>>>

(** * HealthcareDataAnalysis: the reporting pipeline of [code.py]

    The script is one linear pass over an in-memory table:
    load, merge, forward-fill, derive columns, aggregate, export.
    The table primitives it calls ([merge], [fillna], [cut], [groupby],
    [mean], [count], [value_counts]) are modelled on lists of rows, a row
    being a record of nullable cells ([None] is the missing value NaN/NaT).

    Numbers: integer columns are [Z]; the floating-point columns and the
    means are exact rationals [Q], kept in lowest terms.  Date columns hold
    calendar dates (midnight timestamps), so a time difference in days is
    the difference of the proleptic Gregorian day numbers.  [Pipeline]
    gives each stage as a function on tables; [Script] runs the stages as
    the script does, with the errors of its date arithmetic: a time
    difference is a 64-bit count of nanoseconds (about 292 years at
    most). *)

From Stdlib Require Import ZArith QArith Qreduction List String Ascii Bool Lia.
From Stdlib Require Import Sorted Permutation OrderedTypeEx DecimalString.
Import ListNotations.

Open Scope Z_scope.

(* ================================================================== *)
(** * Calendar dates *)

Module Dates.

(** A parsed date cell: the [year], [month], [day] components of a
    timestamp at midnight. *)
Record Timestamp := mkDate { year : Z; month : Z; day : Z }.

Definition is_leap (y : Z) : bool :=
  ((y mod 4 =? 0) && negb (y mod 100 =? 0)) || (y mod 400 =? 0).

Definition days_in_month (y m : Z) : Z :=
  if m =? 2 then (if is_leap y then 29 else 28)
  else if (m =? 4) || (m =? 6) || (m =? 9) || (m =? 11) then 30
  else 31.

(** Days in the years before year [y]. *)
Definition days_before_year (y : Z) : Z :=
  let p := y - 1 in p * 365 + p / 4 - p / 100 + p / 400.

(** Days in year [y] before the first of month [m]. *)
Definition days_before_month (y m : Z) : Z :=
  nth (Z.to_nat (m - 1))
      [0; 31; 59; 90; 120; 151; 181; 212; 243; 273; 304; 334] 0
  + (if (2 <? m) && is_leap y then 1 else 0).

(** Day number of a date (1 for 0001-01-01). *)
Definition toordinal (d : Timestamp) : Z :=
  days_before_year (year d) + days_before_month (year d) (month d) + day d.

(** [(a - b).days] for two dates, when the difference can be held (see
    [Script.Timedelta_fits]). *)
Definition days_between (a b : Timestamp) : Z := toordinal a - toordinal b.

(** Calendar dates within the years a timestamp column holds in full. *)
Definition Timestamp_ok (d : Timestamp) : bool :=
  (1678 <=? year d) && (year d <=? 2261)
  && (1 <=? month d) && (month d <=? 12)
  && (1 <=? day d) && (day d <=? days_in_month (year d) (month d)).

(** [a < b] on dates: earlier in the calendar. *)
Definition Timestamp_ltb (a b : Timestamp) : bool :=
  (year a <? year b)
  || ((year a =? year b)
      && ((month a <? month b)
          || ((month a =? month b) && (day a <? day b)))).
(** * A model of the CSP solver of [csp.py]

    The solver is a Python class [CSP] whose search works on dictionaries
    that map a variable name to a _list object_.  Lists are mutated in place
    ([list.remove]) while they are being iterated and while other names still
    refer to them, so the model keeps the list objects in an explicit store:

    - a location is an index in the store, a store is a list of Python lists;
    - a dictionary is an association list in insertion order (Python's order
      of iteration); the dictionaries of domains and assignments hold
      locations;
    - every method is a computation in a state-and-exception monad over the
      [world]: the [CSP] instance, the store and the two global counters;
    - a [for] loop over a list object is a loop over an index into the
      _current_ contents of that object, which is what Python's list
      iterator does.

    Loops are written by recursion on a step budget.  Running out of budget
    is a separate outcome, [OutOfFuel].  The methods compute their budgets
    themselves, and [OutOfFuel] is proved unreachable: for [revise] and
    [inference] on every input ([revise_spec], [inference_spec]), for
    [backtracking_search] on every CSP whose dictionary of domains has
    distinct keys and holds locations of the store
    ([backtracking_search_adequate]).

    The file has the model first, then the predicates the claims are stated
    with and the concrete problems, among them the two problem builders
    [create_map_coloring_csp] and [create_sudoku_csp], then the proofs: the
    claims, and after them further properties of the construction methods, of
    [revise] and [inference], of the search and of the builders. *)

From stdpp Require Import base decidable option numbers list strings pretty.

(** ** Dictionaries in insertion order *)

Definition dict (K V : Type) : Type := list (K * V).

Fixpoint dget {K V} `{EqDecision K} (k : K) (d : dict K V) : option V :=
  match d with
  | [] => None
  | (k', v) :: d' => if decide (k = k') then Some v else dget k d'
  end.

(** [d[k] = v]: an existing key keeps its position, a new key goes last. *)
Fixpoint dset {K V} `{EqDecision K} (k : K) (v : V) (d : dict K V) : dict K V :=
  match d with
  | [] => [(k, v)]
  | (k', v') :: d' =>
      if decide (k = k') then (k, v) :: d' else (k', v') :: dset k v d'
  end.

Definition dkeys {K V} (d : dict K V) : list K := d.*1.

Definition dmem {K V} `{EqDecision K} (k : K) (d : dict K V) : bool :=
  match dget k d with Some _ => true | None => false end.

(** [list.remove(x)]: drops the first element equal to [x]; [None] stands for
    the [ValueError] Python raises when there is none. *)
Fixpoint list_remove_first {A} `{EqDecision A} (x : A) (l : list A)
    : option (list A) :=
  match l with
  | [] => None
  | y :: l' =>
      if decide (x = y) then Some l'
      else match list_remove_first x l' with
           | Some r => Some (y :: r)
           | None => None
           end
  end.

(** [itertools.product(a, b)], in the order Python yields the pairs. *)
Definition get_all_possible_pairs {A B} (a : list A) (b : list B)
    : list (A * B) :=
  flat_map (λ x, map (λ y, (x, y)) b) a.

(** ** Outcomes *)

Inductive exn : Set := KeyError | ValueError.

Inductive res (A : Type) : Type :=
  | Ok (a : A)
  | Raise (e : exn)
  | OutOfFuel.
Arguments Ok {A} a.
Arguments Raise {A} e.
Arguments OutOfFuel {A}.

(** What [backtrack] returns: the assignment dictionary, or [False]. *)
Inductive answer (D : Type) : Type :=
  | Solution (assignment : D)
  | Failure.
Arguments Solution {D} assignment.
Arguments Failure {D}.

Abbreviation loc := nat.

Section solver.
Context {Var Val : Type} `{!EqDecision Var, !EqDecision Val}.

(** ** The world *)

Record CSP : Type := mkCSP {
  variables : list Var;
  domains : dict Var loc;
  constraints : dict Var (dict Var (list (Val * Val)))
}.

Record world : Type := mkWorld {
  self : CSP;
  heap : list (list Val);
  count_backtrack : nat;
  count_failures : nat
}.

Definition M (A : Type) : Type := world → world * res A.

Definition ret {A} (a : A) : M A := λ w, (w, Ok a).
Definition raise {A} (e : exn) : M A := λ w, (w, Raise e).
Definition out_of_fuel {A} : M A := λ w, (w, OutOfFuel).

Definition bind {A B} (m : M A) (k : A → M B) : M B :=
  λ w, match m w with
       | (w', Ok a) => k a w'
       | (w', Raise e) => (w', Raise e)
       | (w', OutOfFuel) => (w', OutOfFuel)
       end.

Notation "'let*' x ':=' m 'in' k" := (bind m (λ x, k))
  (at level 10, x pattern, m at level 100, k at level 200).

Definition set_heap (h : list (list Val)) (w : world) : world :=
  mkWorld (self w) h (count_backtrack w) (count_failures w).
Definition set_self (c : CSP) (w : world) : world :=
  mkWorld c (heap w) (count_backtrack w) (count_failures w).
Definition set_counters (b f : nat) (w : world) : world :=
  mkWorld (self w) (heap w) b f.

(** The list object at a location (a location outside the store holds
    nothing). *)
Definition deref (h : list (list Val)) (l : loc) : list Val :=
  default [] (h !! l).

Definition read (l : loc) : M (list Val) := λ w, (w, Ok (deref (heap w) l)).
Definition write (l : loc) (L : list Val) : M unit :=
  λ w, (set_heap (<[l := L]> (heap w)) w, Ok tt).
Definition alloc (L : list Val) : M loc :=
  λ w, (set_heap (heap w ++ [L]) w, Ok (length (heap w))).
Definition get_self : M CSP := λ w, (w, Ok (self w)).
Definition put_self (c : CSP) : M unit := λ w, (set_self c w, Ok tt).

(** The global counters: [count_backtrack = 0; count_failures = 0],
    [count_backtrack = count_backtrack + 1] and
    [count_failures = count_failures + 1]. *)
Definition reset_counters : M unit := λ w, (set_counters 0 0 w, Ok tt).
Definition count_call : M unit :=
  λ w, (set_counters (count_backtrack w + 1) (count_failures w) w, Ok tt).
Definition count_failure : M unit :=
  λ w, (set_counters (count_backtrack w) (count_failures w + 1) w, Ok tt).

(** [d[k]], which raises [KeyError] for a missing key. *)
Definition getitem {K V} `{EqDecision K} (k : K) (d : dict K V) : M V :=
  match dget k d with
  | Some v => ret v
  | None => raise KeyError
  end.

(** [lst.remove(x)] on the list object at [l]. *)
Definition remove (l : loc) (x : Val) : M unit :=
  let* L := read l in
  match list_remove_first x L with
  | Some L' => write l L'
  | None => raise ValueError
  end.

(** [pair in pairs] *)
Definition pair_in (p : Val * Val) (pairs : list (Val * Val)) : bool :=
  bool_decide (p ∈ pairs).
(** A property kept by every turn holds when the loop ends. *)
Lemma UnmarshalLoop_invariant (I : Caddyfile.Dispenser -> RestStorage -> Prop) :
  (forall d d1 r b, I d r -> Caddyfile.Next d = (d1, b) -> I d1 r) ->
  (forall d r, I d r ->
     I (fst (turn isNextOnNewLine d r)) (snd (turn isNextOnNewLine d r))) ->
  forall d r, I d r ->
    I (fst (UnmarshalLoop isNextOnNewLine d r))
      (snd (UnmarshalLoop isNextOnNewLine d r)).
Proof.
  intros Hnext Hturn d.
  remember (Caddyfile.remaining d) as n eqn:En. revert d En.
  induction n as [n IH] using lt_wf_ind. intros d En r Hd.
  rewrite UnmarshalLoop_unfold.
  destruct (Caddyfile.Next d) as [d1 [|]] eqn:E.
  - pose proof (Next_remaining _ _ E) as Hlt.
    pose proof (turn_remaining isNextOnNewLine d1 r) as Hle.
    eapply (IH (Caddyfile.remaining (fst (turn isNextOnNewLine d1 r))));
      [lia|reflexivity|].
    apply Hturn. eapply Hnext; eassumption.
  - cbn. eapply Hnext; eassumption.
Qed.

Lemma Next_tokens (d : Caddyfile.Dispenser) :
  Caddyfile.tokens (fst (Caddyfile.Next d)) = Caddyfile.tokens d.
Proof. unfold Caddyfile.Next. destruct (_ <? _); reflexivity. Qed.

Lemma Args_tokens (d : Caddyfile.Dispenser) (v : string) :
  Caddyfile.tokens (fst (fst (Caddyfile.Args isNextOnNewLine d v)))
  = Caddyfile.tokens d.
Proof.
  unfold Caddyfile.Args, Caddyfile.NextArg, Caddyfile.nextOnSameLine.
  destruct (Caddyfile.cursor d <? 0); cbn.
  - destruct (String.eqb _ "{"); reflexivity.
  - destruct (Caddyfile.cursor d >=? _); cbn; [reflexivity|].
    destruct (isNextOnNewLine _ _); cbn; [reflexivity|].
    destruct (String.eqb _ "{"); reflexivity.
Qed.
(** * Cart-to-order transition and stock reconciliation of the wallpaper store

    A shallow embedding of [store/models.py] and of the stock-affecting views
    of [store/views.py] ([add_to_cart], [remove_from_cart], [update_cart_item],
    [checkout], [cancel_order], [admin_order_detail], [admin_order_delete]),
    followed by the properties of the order engine.

    No view opens a transaction and every early exit of a view is an ordinary
    [return], so each [save()], [create()] and [delete()] that was reached
    stays in the database.  A view is therefore a function from the database
    to its answer and the database it leaves behind, also when it stops
    early.

    Integers are Python integers ([Z]).  The check constraint that the
    database puts on a [PositiveIntegerField] is not part of the model: the
    properties below are about what the code itself writes.  No view checks
    a value against the width of its column: the [max_digits] of
    [Order.total_price] appears as [fits_total_price] where a property
    depends on an order being read back right after it was made.  Flash
    messages of the success paths, time stamps, images and categories play no
    role in the engine and are left out. *)

From stdpp Require Import gmap strings list fin_maps.
From Stdlib Require Import ZArith Lia.

Open Scope Z_scope.

(** ** models.py *)

(** [class User(AbstractUser)]: the fields the views read or write.  Users are
    keyed by primary key in [users]. *)
Module User.
Record t := mk {
  role : string;
  is_superuser : bool;
  first_name : string;
  last_name : string;
  email : string;
  phone : string;
  address : string;
  city : string;
  postal_code : string;
  country : string
}.

(** [", ".join(parts)] *)
Fixpoint join (sep : string) (parts : list string) : string :=
  match parts with
  | [] => EmptyString
  | [p] => p
  | p :: rest => p +:+ sep +:+ join sep rest
  end.

(** [if s: parts.append(s)] *)
Definition part (s : string) : list string :=
  if decide (s = EmptyString) then [] else [s].

(** [User.get_full_address] *)
Definition get_full_address (self : t) : string :=
  let parts :=
    part (postal_code self) ++ part (country self) ++
    (if decide (city self = EmptyString) then [] else ["г. " +:+ city self]) ++
    part (address self) in
  match parts with
  | [] => "Адрес не указан"
  | _ => join ", " parts
  end.
End User.

(** [class Product]: [price] is a [DecimalField] with two decimal places and
  is counted here in hundredths of the currency unit; [stock] is the Python
  integer held by the [PositiveIntegerField]. *)
Module Product.
Record t := mk {
  name : string;
  price : Z;
  stock : Z
}.

Definition with_stock (n : Z) (self : t) : t :=
  mk (name self) (price self) n.
End Product.

(** [class CartItem]: [product] is the foreign key (a product id); the owning
  cart is the list the item is stored in. *)
Module CartItem.
Record t := mk {
  id : Z;
  product : Z;
  quantity : Z
}.

Definition with_quantity (q : Z) (self : t) : t :=
  mk (id self) (product self) q.
End CartItem.

(** [class OrderItem]: [price] is the snapshot taken when the order is made. *)
Module OrderItem.
Record t := mk {
  product : Z;
  quantity : Z;
  price : Z
}.

(** [OrderItem.total_price] *)
Definition total_price (self : t) : Z := price self * quantity self.
End OrderItem.

(** [class Order]: [items] is the reverse relation [order.items.all()], in
  creation order. *)
Module Order.
Record t := mk {
  user : Z;
  status : string;
  delivery_method : string;
  payment_method : string;
  total_price : Z;
  shipping_address : string;
  shipping_city : string;
  shipping_zip_code : string;
  admin_notes : string;
  assigned_to : option Z;
  priority : string;
  items : list OrderItem.t
}.

Definition with_status (s : string) (self : t) : t :=
  mk (user self) s (delivery_method self) (payment_method self)
     (total_price self) (shipping_address self) (shipping_city self)
     (shipping_zip_code self) (admin_notes self) (assigned_to self)
     (priority self) (items self).

Definition with_admin_notes (s : string) (self : t) : t :=
  mk (user self) (status self) (delivery_method self) (payment_method self)
     (total_price self) (shipping_address self) (shipping_city self)
     (shipping_zip_code self) s (assigned_to self)
     (priority self) (items self).

Definition with_assigned_to (a : option Z) (self : t) : t :=
  mk (user self) (status self) (delivery_method self) (payment_method self)
     (total_price self) (shipping_address self) (shipping_city self)
     (shipping_zip_code self) (admin_notes self) a
     (priority self) (items self).

Definition with_priority (s : string) (self : t) : t :=
  mk (user self) (status self) (delivery_method self) (payment_method self)
     (total_price self) (shipping_address self) (shipping_city self)
     (shipping_zip_code self) (admin_notes self) (assigned_to self)
     s (items self).

Definition with_items (l : list OrderItem.t) (self : t) : t :=
  mk (user self) (status self) (delivery_method self) (payment_method self)
     (total_price self) (shipping_address self) (shipping_city self)
     (shipping_zip_code self) (admin_notes self) (assigned_to self)
     (priority self) l.
End Order.

(** ** The database *)

(** One table per model.  [class Cart] is one row per user
    ([OneToOneField]), so carts are keyed by their user and a cart is the list
    [cart.items.all()] of its lines, in creation order.  The two counters are
    the primary-key sequences of [CartItem] and [Order]. *)
Record DB := mkDB {
  users : gmap Z User.t;
  products : gmap Z Product.t;
  carts : gmap Z (list CartItem.t);
  orders : gmap Z Order.t;
  next_cart_item_id : Z;
  next_order_id : Z
}.

Definition set_users (f : gmap Z User.t → gmap Z User.t) (db : DB) : DB :=
  mkDB (f (users db)) (products db) (carts db) (orders db)
       (next_cart_item_id db) (next_order_id db).

Definition set_products (f : gmap Z Product.t → gmap Z Product.t) (db : DB) : DB :=
  mkDB (users db) (f (products db)) (carts db) (orders db)
       (next_cart_item_id db) (next_order_id db).

Definition set_carts (f : gmap Z (list CartItem.t) → gmap Z (list CartItem.t))
    (db : DB) : DB :=
  mkDB (users db) (products db) (f (carts db)) (orders db)
       (next_cart_item_id db) (next_order_id db).

Definition set_orders (f : gmap Z Order.t → gmap Z Order.t) (db : DB) : DB :=
  mkDB (users db) (products db) (carts db) (f (orders db))
       (next_cart_item_id db) (next_order_id db).

(** ** Outcomes of a view *)

(** A view that stops with [messages.error] / [messages.warning] and a
    redirect, or with an exception, ends in [Err]:
    - [NotFound]: [get_object_or_404] found no row;
    - [LoginRequired]: [login_required] / [user_passes_test] sent the caller
      to the login page;
    - [DoesNotExist]: a foreign key was followed to a missing row;
    - [OutOfStock name]: the message "<name> нет в наличии";
    - [InsufficientStock name]: the message "Недостаточно товара <name> на
      складе ...";
    - [EmptyCart]: the message "Ваша корзина пуста";
    - [InvalidTransition]: the message "Невозможно отменить заказ в текущем
      статусе". *)
Inductive Error :=
  | NotFound
  | LoginRequired
  | DoesNotExist
  | OutOfStock (name : string)
  | InsufficientStock (name : string)
  | EmptyCart
  | InvalidTransition.

(** What the view answers when it runs to its end. *)
Inductive Response :=
  | redirect (to : string) (arg : option Z)
  | render (template : string).

Inductive Result (A : Type) :=
  | Ok (a : A)
  | Err (e : Error).
Arguments Ok {A} a.
Arguments Err {A} e.

(** Code that reads and writes the database and may stop early; the database
    reached so far is kept in both cases. *)
Definition M (A : Type) : Type := DB → Result A * DB.

Definition fail {A} (e : Error) : M A := λ db, (Err e, db).
Definition get : M DB := λ db, (Ok db, db).
Definition modify (f : DB → DB) : M unit := λ db, (Ok tt, f db).

#[global] Instance M_ret : MRet M := λ A a db, (Ok a, db).
#[global] Instance M_bind : MBind M := λ A B k m db,
  match m db with
  | (Ok a, db') => k a db'
  | (Err e, db') => (Err e, db')
  end.

(** [for x in l: body(x)] *)
Fixpoint for_each {A} (l : list A) (body : A → M unit) : M unit :=
  match l with
  | [] => mret tt
  | x :: l' => body x;; for_each l' body
  end.

(** ** Database access used by the views *)

Definition or_fail {A} (e : Error) (o : option A) : M A :=
  match o with
  | Some a => mret a
  | None => fail e
  end.

(** [@login_required]: [request.user] must be a stored user. *)
Definition login_required (user : Z) : M User.t :=
  db ← get; or_fail LoginRequired (users db !! user).

(** [is_admin(user)] *)
Definition is_admin (u : User.t) : bool :=
  bool_decide (User.role u = "admin") || User.is_superuser u.

(** [@user_passes_test(test)] *)
Definition user_passes_test (test : User.t → bool) (user : Z) : M User.t :=
  u ← login_required user;
  if test u then mret u else fail LoginRequired.

(** [get_object_or_404(Product, id=product_id)] *)
Definition get_product_or_404 (product_id : Z) : M Product.t :=
  db ← get; or_fail NotFound (products db !! product_id).

(** [item.product]: the foreign key is followed when it is read. *)
Definition get_product (product_id : Z) : M Product.t :=
  db ← get; or_fail DoesNotExist (products db !! product_id).

(** [product.save()] *)
Definition save_product (product_id : Z) (p : Product.t) : M unit :=
  modify (set_products (insert product_id p)).
(** ** The callbacks on the data provider *)

Section FromBuffer.
(** [np.frombuffer] with [dtype('f4')] takes the buffers of a whole number
    of floats, and no other. *)
Lemma frombuffer_f4_spec (raw : list byte) :
  ((length raw `mod` 4 = 0)%nat →
   ∃ xs, np.frombuffer_f4 raw = Ok xs ∧ raw = np.tobytes xs ∧
         length xs = (length raw / 4)%nat) ∧
  ((length raw `mod` 4 ≠ 0)%nat →
   np.frombuffer_f4 raw
   = Raise (ValueError "buffer size must be a multiple of element size")).
Proof.
  assert (H : ∀ n raw, (length raw ≤ n)%nat →
    ((length raw `mod` 4 = 0)%nat →
     ∃ xs, np.frombuffer_f4 raw = Ok xs ∧ raw = np.tobytes xs ∧
           length xs = (length raw / 4)%nat) ∧
    ((length raw `mod` 4 ≠ 0)%nat →
     np.frombuffer_f4 raw
     = Raise (ValueError "buffer size must be a multiple of element size"))).
  { clear raw. induction n as [|n IH]; intros raw Hlen.
    - destruct raw; [|simpl in Hlen; lia]. split.
      + intros _. exists []. repeat split.
      + intros Hmod. exfalso. apply Hmod. reflexivity.
    - destruct raw as [|b0 [|b1 [|b2 [|b3 rest]]]].
      + split; [intros _; exists []; repeat split | intros Hmod; exfalso; apply Hmod; reflexivity].
      + split; [discriminate | reflexivity].
      + split; [discriminate | reflexivity].
      + split; [discriminate | reflexivity].
      + assert (Hrest : (length rest ≤ n)%nat) by (simpl in Hlen; lia).
        destruct (IH rest Hrest) as [Hok Hbad].
        assert (Hmod : (length (b0 :: b1 :: b2 :: b3 :: rest) `mod` 4
                        = length rest `mod` 4)%nat).
        { change (length (b0 :: b1 :: b2 :: b3 :: rest)) with (4 + length rest)%nat.
          replace (4 + length rest)%nat with (length rest + 1 * 4)%nat by lia.
          apply Nat.Div0.mod_add. }
        assert (Hdiv : (length (b0 :: b1 :: b2 :: b3 :: rest) / 4
                        = S (length rest / 4))%nat).
        { change (length (b0 :: b1 :: b2 :: b3 :: rest)) with (4 + length rest)%nat.
          replace (4 + length rest)%nat with (length rest + 1 * 4)%nat by lia.
          rewrite Nat.div_add by discriminate. lia. }
        rewrite Hmod, Hdiv. split; intros Hm.
        * destruct (Hok Hm) as [xs [Hxs [Hraw Hl]]].
          exists ((b0, b1, b2, b3) :: xs).
          change (np.frombuffer_f4 (b0 :: b1 :: b2 :: b3 :: rest))
            with (match np.frombuffer_f4 rest with
                  | Ok xs => Ok ((b0, b1, b2, b3) :: xs)
                  | Raise e => Raise e
                  end).
          rewrite Hxs. split; [reflexivity|]. split; [|cbn [length]; rewrite Hl; reflexivity].
          rewrite Hraw. reflexivity.
        * change (np.frombuffer_f4 (b0 :: b1 :: b2 :: b3 :: rest))
            with (match np.frombuffer_f4 rest with
                  | Ok xs => Ok ((b0, b1, b2, b3) :: xs)
                  | Raise e => Raise e
                  end).
          rewrite (Hbad Hm). reflexivity. }
  exact (H (length raw) raw (le_n _)).
Qed.
End FromBuffer.
(** The external impact that the inner loop of [reduce] accumulates for
    [el], with its 64-bit additions, over the kept shops [core]. *)
Definition impact_of (s : state) (core : list ptr) (el : ptr) : uint64 :=
  fold_left
    (fun impact each_connection =>
       if not_found core each_connection
       then wrap64 (impact + N.of_nat (degree s each_connection))
       else impact)
    (links s el) 0%N.

(** The value that [reduce] returns, free of the sorter. *)
Definition reduce_value (s : state) : uint64 :=
  let n := ties (map (fun el => N.to_nat (impact_of s (Core s) el)) (Core s)) in
  if Nat.ltb n 2 then 0%N else N.of_nat n.

(** What [number_of_connections] counts, with its 64-bit counter. *)
Definition connections_count (s : state) : uint64 :=
  fold_left
    (fun counter each_pair =>
       fold_left (fun c _ => wrap64 (c + 1)) (links s (snd each_pair)) counter)
    (shops s) 0%N.

(** * The steps of an edge insertion, as state transformers *)

(** The state after [new thomas::shop(id)]. *)
Definition alloc (id : uint64) (s : state) : state :=
  State (heap s ++ [Shop id []]) (shops s).

(** The state after [p->get_connected_shops().push_back(q)], [p] valid. *)
Definition link (p q : ptr) (s : state) : state :=
  match nth_error (heap s) p with
  | Some o =>
      State (update (heap s) p (Shop (identifier o) (connected_shops o ++ [q])))
            (shops s)
  | None => s
  end.

(** The state after [register_shop(p)], [p] valid. *)
Definition enroll (p : ptr) (s : state) : state :=
  match nth_error (heap s) p with
  | Some o => State (heap s) (StdMap.insert (identifier o, p) (shops s))
  | None => s
  end.

(** The state that the [try]/[catch] block leaves, by the two lookups. *)
Definition after_edge (shop_id road_to : uint64) (s : state) : state :=
  match StdMap.find (shops s) shop_id, StdMap.find (shops s) road_to with
  | Some shop, Some dest =>
      link shop dest (link dest shop s)
  | Some shop, None =>
      let new_dest := length (heap s) in
      enroll new_dest
        (link shop new_dest (link new_dest shop (alloc road_to s)))
  | None, Some dest =>
      let new_shop := length (heap s) in
      enroll new_shop
        (link new_shop dest (link dest new_shop (alloc shop_id s)))
  | None, None =>
      let new_shop := length (heap s) in
      let new_dest := S (length (heap s)) in
      enroll new_shop
        (enroll new_dest
           (link new_shop new_dest
              (link new_dest new_shop (alloc road_to (alloc shop_id s)))))
  end.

<<<

Assignment >> Using the entries above, output exactly the lines between the line holding "- [NotFound]: [get_object_or_404]" and the line holding "- [EmptyCart]: the", end lines included, and nothing more.

Response box >>
    - [NotFound]: [get_object_or_404] found no row;
    - [LoginRequired]: [login_required] / [user_passes_test] sent the caller
      to the login page;
    - [DoesNotExist]: a foreign key was followed to a missing row;
    - [OutOfStock name]: the message "<name> нет в наличии";
    - [InsufficientStock name]: the message "Недостаточно товара <name> на
      складе ...";
    - [EmptyCart]: the message "Ваша корзина пуста";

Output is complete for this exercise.